• Task goal: Write the line that contains "Esbeltos (r : E7.t)." and each one after it, word for word, ending with the final line of the data.
• • • • •
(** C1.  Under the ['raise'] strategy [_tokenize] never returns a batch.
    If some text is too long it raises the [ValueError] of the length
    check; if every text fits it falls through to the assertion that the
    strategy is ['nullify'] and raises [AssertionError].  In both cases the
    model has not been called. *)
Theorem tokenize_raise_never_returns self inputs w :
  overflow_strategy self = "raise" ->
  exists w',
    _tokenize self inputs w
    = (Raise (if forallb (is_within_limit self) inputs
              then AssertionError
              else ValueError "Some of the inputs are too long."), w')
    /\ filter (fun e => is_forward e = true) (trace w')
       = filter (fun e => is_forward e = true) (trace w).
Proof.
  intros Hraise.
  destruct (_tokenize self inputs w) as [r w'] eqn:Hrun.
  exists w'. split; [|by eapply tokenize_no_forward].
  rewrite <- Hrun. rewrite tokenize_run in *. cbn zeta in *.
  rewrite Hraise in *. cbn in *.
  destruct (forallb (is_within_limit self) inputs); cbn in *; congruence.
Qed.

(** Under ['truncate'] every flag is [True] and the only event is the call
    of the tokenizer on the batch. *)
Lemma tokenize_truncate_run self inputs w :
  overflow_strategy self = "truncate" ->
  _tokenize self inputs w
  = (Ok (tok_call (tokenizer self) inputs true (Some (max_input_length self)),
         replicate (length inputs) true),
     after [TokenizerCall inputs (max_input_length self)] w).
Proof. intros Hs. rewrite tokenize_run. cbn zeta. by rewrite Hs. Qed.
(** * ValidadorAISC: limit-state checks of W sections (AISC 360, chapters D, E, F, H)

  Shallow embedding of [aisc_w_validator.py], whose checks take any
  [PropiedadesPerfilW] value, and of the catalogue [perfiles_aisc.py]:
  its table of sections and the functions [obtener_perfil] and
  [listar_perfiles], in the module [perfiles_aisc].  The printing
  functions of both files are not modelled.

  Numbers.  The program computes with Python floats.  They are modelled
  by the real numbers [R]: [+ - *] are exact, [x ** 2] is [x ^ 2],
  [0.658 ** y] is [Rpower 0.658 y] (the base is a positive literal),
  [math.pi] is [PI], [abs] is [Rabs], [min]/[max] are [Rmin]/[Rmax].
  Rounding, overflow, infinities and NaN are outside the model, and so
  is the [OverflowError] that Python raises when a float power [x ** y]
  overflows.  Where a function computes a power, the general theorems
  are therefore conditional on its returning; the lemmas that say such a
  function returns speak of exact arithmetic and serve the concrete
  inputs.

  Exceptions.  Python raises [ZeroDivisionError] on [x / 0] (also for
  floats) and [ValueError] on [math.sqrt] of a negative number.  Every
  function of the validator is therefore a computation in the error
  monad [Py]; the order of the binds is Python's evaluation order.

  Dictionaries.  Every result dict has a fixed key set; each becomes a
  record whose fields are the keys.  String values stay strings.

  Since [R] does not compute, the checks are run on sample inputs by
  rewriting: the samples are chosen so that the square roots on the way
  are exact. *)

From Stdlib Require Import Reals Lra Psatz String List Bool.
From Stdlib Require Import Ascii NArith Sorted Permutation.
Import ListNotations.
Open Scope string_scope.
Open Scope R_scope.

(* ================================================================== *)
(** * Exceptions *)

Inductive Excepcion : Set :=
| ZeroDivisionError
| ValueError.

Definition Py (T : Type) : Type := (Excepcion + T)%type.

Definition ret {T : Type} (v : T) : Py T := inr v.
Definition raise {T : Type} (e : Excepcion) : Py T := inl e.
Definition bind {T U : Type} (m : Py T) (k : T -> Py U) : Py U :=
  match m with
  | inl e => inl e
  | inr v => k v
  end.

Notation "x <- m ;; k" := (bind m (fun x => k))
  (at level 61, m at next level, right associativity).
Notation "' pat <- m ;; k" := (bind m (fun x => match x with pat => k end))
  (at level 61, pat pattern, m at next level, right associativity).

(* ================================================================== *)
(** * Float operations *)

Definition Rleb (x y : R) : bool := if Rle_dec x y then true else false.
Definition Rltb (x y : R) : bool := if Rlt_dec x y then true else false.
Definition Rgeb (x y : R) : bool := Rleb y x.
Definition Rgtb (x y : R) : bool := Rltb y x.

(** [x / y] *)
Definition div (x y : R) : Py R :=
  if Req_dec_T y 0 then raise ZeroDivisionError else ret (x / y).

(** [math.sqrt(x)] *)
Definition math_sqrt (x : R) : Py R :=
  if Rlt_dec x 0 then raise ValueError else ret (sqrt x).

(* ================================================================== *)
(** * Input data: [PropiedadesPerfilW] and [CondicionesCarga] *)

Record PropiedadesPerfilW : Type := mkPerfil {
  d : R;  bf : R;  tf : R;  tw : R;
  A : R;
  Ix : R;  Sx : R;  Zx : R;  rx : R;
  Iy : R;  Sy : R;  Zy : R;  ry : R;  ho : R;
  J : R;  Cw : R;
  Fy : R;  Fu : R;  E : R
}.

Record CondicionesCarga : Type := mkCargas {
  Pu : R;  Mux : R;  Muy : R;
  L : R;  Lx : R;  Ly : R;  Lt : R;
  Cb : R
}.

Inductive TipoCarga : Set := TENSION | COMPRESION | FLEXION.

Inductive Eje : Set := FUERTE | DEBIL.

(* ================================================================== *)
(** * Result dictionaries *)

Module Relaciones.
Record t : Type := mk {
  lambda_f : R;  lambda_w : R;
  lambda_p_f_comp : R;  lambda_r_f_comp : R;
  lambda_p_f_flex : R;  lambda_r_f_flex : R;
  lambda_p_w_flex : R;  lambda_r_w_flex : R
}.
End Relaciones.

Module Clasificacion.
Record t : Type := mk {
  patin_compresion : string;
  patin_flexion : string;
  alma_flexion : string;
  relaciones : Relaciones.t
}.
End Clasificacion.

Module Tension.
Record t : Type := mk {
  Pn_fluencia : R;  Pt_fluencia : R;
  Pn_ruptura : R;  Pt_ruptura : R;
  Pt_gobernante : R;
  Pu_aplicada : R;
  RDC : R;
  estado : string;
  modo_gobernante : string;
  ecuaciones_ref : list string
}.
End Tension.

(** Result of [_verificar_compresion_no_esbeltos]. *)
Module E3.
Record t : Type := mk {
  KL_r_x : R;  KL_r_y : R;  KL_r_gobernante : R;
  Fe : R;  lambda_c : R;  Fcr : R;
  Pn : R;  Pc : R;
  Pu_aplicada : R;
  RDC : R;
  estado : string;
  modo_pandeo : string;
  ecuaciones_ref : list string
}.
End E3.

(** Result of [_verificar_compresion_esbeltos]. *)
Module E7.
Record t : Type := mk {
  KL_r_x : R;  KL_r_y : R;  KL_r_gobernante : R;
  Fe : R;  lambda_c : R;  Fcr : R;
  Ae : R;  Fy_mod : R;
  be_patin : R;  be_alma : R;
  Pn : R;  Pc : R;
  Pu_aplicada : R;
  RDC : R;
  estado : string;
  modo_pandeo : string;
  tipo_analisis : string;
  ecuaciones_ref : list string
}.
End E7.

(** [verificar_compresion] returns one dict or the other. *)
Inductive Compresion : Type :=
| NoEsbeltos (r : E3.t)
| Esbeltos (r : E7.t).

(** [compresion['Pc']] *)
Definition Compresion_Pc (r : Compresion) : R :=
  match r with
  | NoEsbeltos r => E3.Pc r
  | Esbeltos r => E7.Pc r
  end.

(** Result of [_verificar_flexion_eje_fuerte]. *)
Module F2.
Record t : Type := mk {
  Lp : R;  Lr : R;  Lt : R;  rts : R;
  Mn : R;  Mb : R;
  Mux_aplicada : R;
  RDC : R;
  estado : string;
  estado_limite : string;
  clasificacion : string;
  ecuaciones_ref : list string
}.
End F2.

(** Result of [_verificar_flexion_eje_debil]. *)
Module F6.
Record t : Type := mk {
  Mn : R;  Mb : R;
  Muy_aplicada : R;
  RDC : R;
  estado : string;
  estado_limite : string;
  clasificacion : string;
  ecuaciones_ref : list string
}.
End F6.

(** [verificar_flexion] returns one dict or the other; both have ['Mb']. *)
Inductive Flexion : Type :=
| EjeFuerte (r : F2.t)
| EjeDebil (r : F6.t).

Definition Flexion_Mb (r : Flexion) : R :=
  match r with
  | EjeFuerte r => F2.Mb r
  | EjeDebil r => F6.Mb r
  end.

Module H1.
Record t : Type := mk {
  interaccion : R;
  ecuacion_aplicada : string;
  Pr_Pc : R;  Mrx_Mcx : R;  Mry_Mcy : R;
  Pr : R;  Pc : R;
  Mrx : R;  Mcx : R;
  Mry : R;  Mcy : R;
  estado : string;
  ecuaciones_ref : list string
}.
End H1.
• • • • •
• Response:
| Esbeltos (r : E7.t).

(** [compresion['Pc']] *)
Definition Compresion_Pc (r : Compresion) : R :=
  match r with
  | NoEsbeltos r => E3.Pc r
  | Esbeltos r => E7.Pc r
  end.

(** Result of [_verificar_flexion_eje_fuerte]. *)
Module F2.
Record t : Type := mk {
  Lp : R;  Lr : R;  Lt : R;  rts : R;
  Mn : R;  Mb : R;
  Mux_aplicada : R;
  RDC : R;
  estado : string;
  estado_limite : string;
  clasificacion : string;
  ecuaciones_ref : list string
}.
End F2.

(** Result of [_verificar_flexion_eje_debil]. *)
Module F6.
Record t : Type := mk {
  Mn : R;  Mb : R;
  Muy_aplicada : R;
  RDC : R;
  estado : string;
  estado_limite : string;
  clasificacion : string;
  ecuaciones_ref : list string
}.
End F6.

(** [verificar_flexion] returns one dict or the other; both have ['Mb']. *)
Inductive Flexion : Type :=
| EjeFuerte (r : F2.t)
| EjeDebil (r : F6.t).

Definition Flexion_Mb (r : Flexion) : R :=
  match r with
  | EjeFuerte r => F2.Mb r
  | EjeDebil r => F6.Mb r
  end.

Module H1.
Record t : Type := mk {
  interaccion : R;
  ecuacion_aplicada : string;
  Pr_Pc : R;  Mrx_Mcx : R;  Mry_Mcy : R;
  Pr : R;  Pc : R;
  Mrx : R;  Mcx : R;
  Mry : R;  Mcy : R;
  estado : string;
  ecuaciones_ref : list string
}.
End H1.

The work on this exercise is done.